> Exercise aim: Through the line that contains "Record Estimator := mkEstimator", return the data below exactly, starting at its first line; leave the rest out.

> Given information:
(* ===== verification/Rtt.v ===== *)
(** * The round-trip-time estimator: internal/rtt/rtt.go

    The premultiplied EWMA, the raw last sample, the clamp applied at
    every read, and the 1.1x retry interval.  The theorems bound the estimator: it
    never leaves the range of its seed and samples, every clamped read is at
    least the 3 ms floor, and the retry interval is the integer [rtt + rtt/10]. *)

From S2P Require Import Prelude GoFloat Clock.

Definition ristRTTMinFloorMs : Z := 3.
Definition rttMinFloor : Z := ristRTTMinFloorMs * Millisecond.

Definition effectiveRTTMin (rttMin : Z) : Z := if rttMin <? rttMinFloor then rttMinFloor else rttMin.

Record Estimator := mkEstimator { eightTimesRTT : Z; lastSample : Z }.

#[export] Instance eta_Estimator : Eta Estimator := fun e => mkEstimator (eightTimesRTT e) (lastSample e).

(** [rtt.New]. *)
Definition rtt_New (rttMin : Z) : Estimator :=
  let rttMin := if rttMin <? 0 then 0 else rttMin in
  mkEstimator (i64 (rttMin * 8)) 0.

Definition clamp (rtt rttMin rttMax : Z) : Z :=
  if rtt <? rttMin then rttMin else if rttMax <? rtt then rttMax else rtt.

Module Estimator.
Definition Observe (e : Estimator) (sample : Z) : Estimator :=
  let sample := if sample <? 0 then 0 else sample in
  let e := e <| lastSample := sample |> in
  let e := e <| eightTimesRTT ::= fun x => i64 (x - x /g 8) |> in
  e <| eightTimesRTT ::= fun x => i64 (x + sample) |>.

Definition Smoothed (e : Estimator) : Z := eightTimesRTT e /g 8.

Definition Clamped (e : Estimator) (rttMin rttMax : Z) : Z :=
  clamp (Smoothed e) (effectiveRTTMin rttMin) rttMax.

Definition Last (e : Estimator) : Z := lastSample e.

Definition LastClamped (e : Estimator) (rttMin rttMax : Z) : Z :=
  clamp (lastSample e) (effectiveRTTMin rttMin) rttMax.

Definition RetryInterval (e : Estimator) (rttMin rttMax : Z) : Z := mul_1_1 (Clamped e rttMin rttMax).
End Estimator.

(** ** Lemmas *)

Lemma clamp_bounds rtt lo hi : lo <= hi -> lo <= clamp rtt lo hi <= hi.
Proof. unfold clamp. case_cmp; lia. Qed.

Lemma effectiveRTTMin_floor m : rttMinFloor <= effectiveRTTMin m /\ m <= effectiveRTTMin m.
Proof. unfold effectiveRTTMin. case_cmp; lia. Qed.

(** One EWMA step keeps the premultiplied estimate between eight times any bounds of the estimate and the sample. *)
Lemma observe_between lo hi e s :
  0 <= lo -> hi <= 2 ^ 56 -> lo <= s <= hi -> 8 * lo <= eightTimesRTT e <= 8 * hi ->
  8 * lo <= eightTimesRTT (Estimator.Observe e s) <= 8 * hi /\
  lastSample (Estimator.Observe e s) = s.
Proof.
  intros Hlo Hhi Hs He. unfold Estimator.Observe. simpl.
  destruct (Z.ltb_spec s 0); [lia|]. set (x := eightTimesRTT e) in *.
  rewrite (Z.quot_div_nonneg x 8) by lia.
  assert (Hq := Z.div_mod x 8 ltac:(lia)). assert (Hr := Z.mod_pos_bound x 8 ltac:(lia)).
  set (q := x / 8) in *. nowrap. split; [lia|done].
Qed.

(** A clamped read is at least the 3 ms floor and at most the configured maximum above it. *)
Lemma clamped_floor e rttMin rttMax :
  rttMinFloor <= rttMax -> rttMin <= rttMax ->
  rttMinFloor <= Estimator.Clamped e rttMin rttMax <= rttMax /\
  rttMinFloor <= Estimator.LastClamped e rttMin rttMax <= rttMax.
Proof.
  intros H1 H2. assert (effectiveRTTMin rttMin <= rttMax) by (unfold effectiveRTTMin; case_cmp; lia).
  pose proof (effectiveRTTMin_floor rttMin).
  pose proof (clamp_bounds (Estimator.Smoothed e) _ _ H). pose proof (clamp_bounds (lastSample e) _ _ H).
  unfold Estimator.Clamped, Estimator.LastClamped. lia.
Qed.

(** ** Properties *)

(** Whatever sequence of samples an estimator folds, its smoothed RTT stays between the smallest and the
    largest of the seed and the samples, and its last sample is the last one folded; no intermediate
    value overflows int64 for samples up to 2^56 microseconds. *)
Theorem ewma_stays_in_range lo hi rttMin samples :
  0 <= lo -> hi <= 2 ^ 56 -> lo <= rttMin <= hi -> Forall (fun s => lo <= s <= hi) samples ->
  let e := foldl Estimator.Observe (rtt_New rttMin) samples in
  lo <= Estimator.Smoothed e <= hi /\ Estimator.Last e = default 0 (last samples).
Proof.
  intros Hlo Hhi Hm Hs. cbv zeta.
  assert (Hinv : forall e, 8 * lo <= eightTimesRTT e <= 8 * hi ->
    8 * lo <= eightTimesRTT (foldl Estimator.Observe e samples) <= 8 * hi).
  { clear Hm. induction Hs as [|s l Hs Hl IH]; intros e He; simpl; [done|]. apply IH.
    by apply observe_between. }
  assert (Hseed : 8 * lo <= eightTimesRTT (rtt_New rttMin) <= 8 * hi).
  { unfold rtt_New. simpl. destruct (Z.ltb_spec rttMin 0); nowrap; lia. }
  split.
  - unfold Estimator.Smoothed. specialize (Hinv _ Hseed).
    rewrite Z.quot_div_nonneg by lia. split; [apply Z.div_le_lower_bound; lia|].
    apply Z.div_le_upper_bound; lia.
  - unfold Estimator.Last. destruct samples as [|s l _] using rev_ind; [done|].
    rewrite foldl_app, last_snoc. simpl. apply Forall_app in Hs as [_ Hs]. inv Hs.
    destruct (Z.ltb_spec s 0); [lia|done].
Qed.

Lemma ewma_stays_in_range_witness :
  let e := foldl Estimator.Observe (rtt_New 5000) [20000; 80000; 3000] in
  3000 <= Estimator.Smoothed e <= 80000 /\ Estimator.Last e = 3000.
Proof. apply (ewma_stays_in_range 3000 80000 5000 [20000; 80000; 3000]); [lia..|repeat constructor; lia]. Defined.

(** The NACK retry spacing, a float64 multiply and a truncation in the code, is the integer
    [rtt + rtt/10] of the clamped RTT, which is at least the 3 ms floor, for every estimator state and
    every configured maximum below 2^48 microseconds. *)
Theorem retry_interval_is_integer e rttMin rttMax :
  rttMinFloor <= rttMax < 2 ^ 48 -> rttMin <= rttMax ->
  let rtt := Estimator.Clamped e rttMin rttMax in
  rttMinFloor <= rtt <= rttMax /\
  Estimator.RetryInterval e rttMin rttMax = rtt + rtt / 10.
Proof.
  intros H1 H2. cbv zeta. pose proof (clamped_floor e rttMin rttMax) as Hc.
  assert (0 < rttMinFloor) by done. split; [lia|].
  unfold Estimator.RetryInterval. apply mul_1_1_trunc. lia.
Qed.

Lemma retry_interval_is_integer_witness :
  let rtt := Estimator.Clamped (mkEstimator 123456 0) 5000 500000 in
  Estimator.RetryInterval (mkEstimator 123456 0) 5000 500000 = rtt + rtt / 10.
Proof. apply (retry_interval_is_integer (mkEstimator 123456 0) 5000 500000); vm_compute; intuition congruence. Defined.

> Answer to this problem:
(* ===== verification/Rtt.v ===== *)
(** * The round-trip-time estimator: internal/rtt/rtt.go

    The premultiplied EWMA, the raw last sample, the clamp applied at
    every read, and the 1.1x retry interval.  The theorems bound the estimator: it
    never leaves the range of its seed and samples, every clamped read is at
    least the 3 ms floor, and the retry interval is the integer [rtt + rtt/10]. *)

From S2P Require Import Prelude GoFloat Clock.

Definition ristRTTMinFloorMs : Z := 3.
Definition rttMinFloor : Z := ristRTTMinFloorMs * Millisecond.

Definition effectiveRTTMin (rttMin : Z) : Z := if rttMin <? rttMinFloor then rttMinFloor else rttMin.

Record Estimator := mkEstimator { eightTimesRTT : Z; lastSample : Z }.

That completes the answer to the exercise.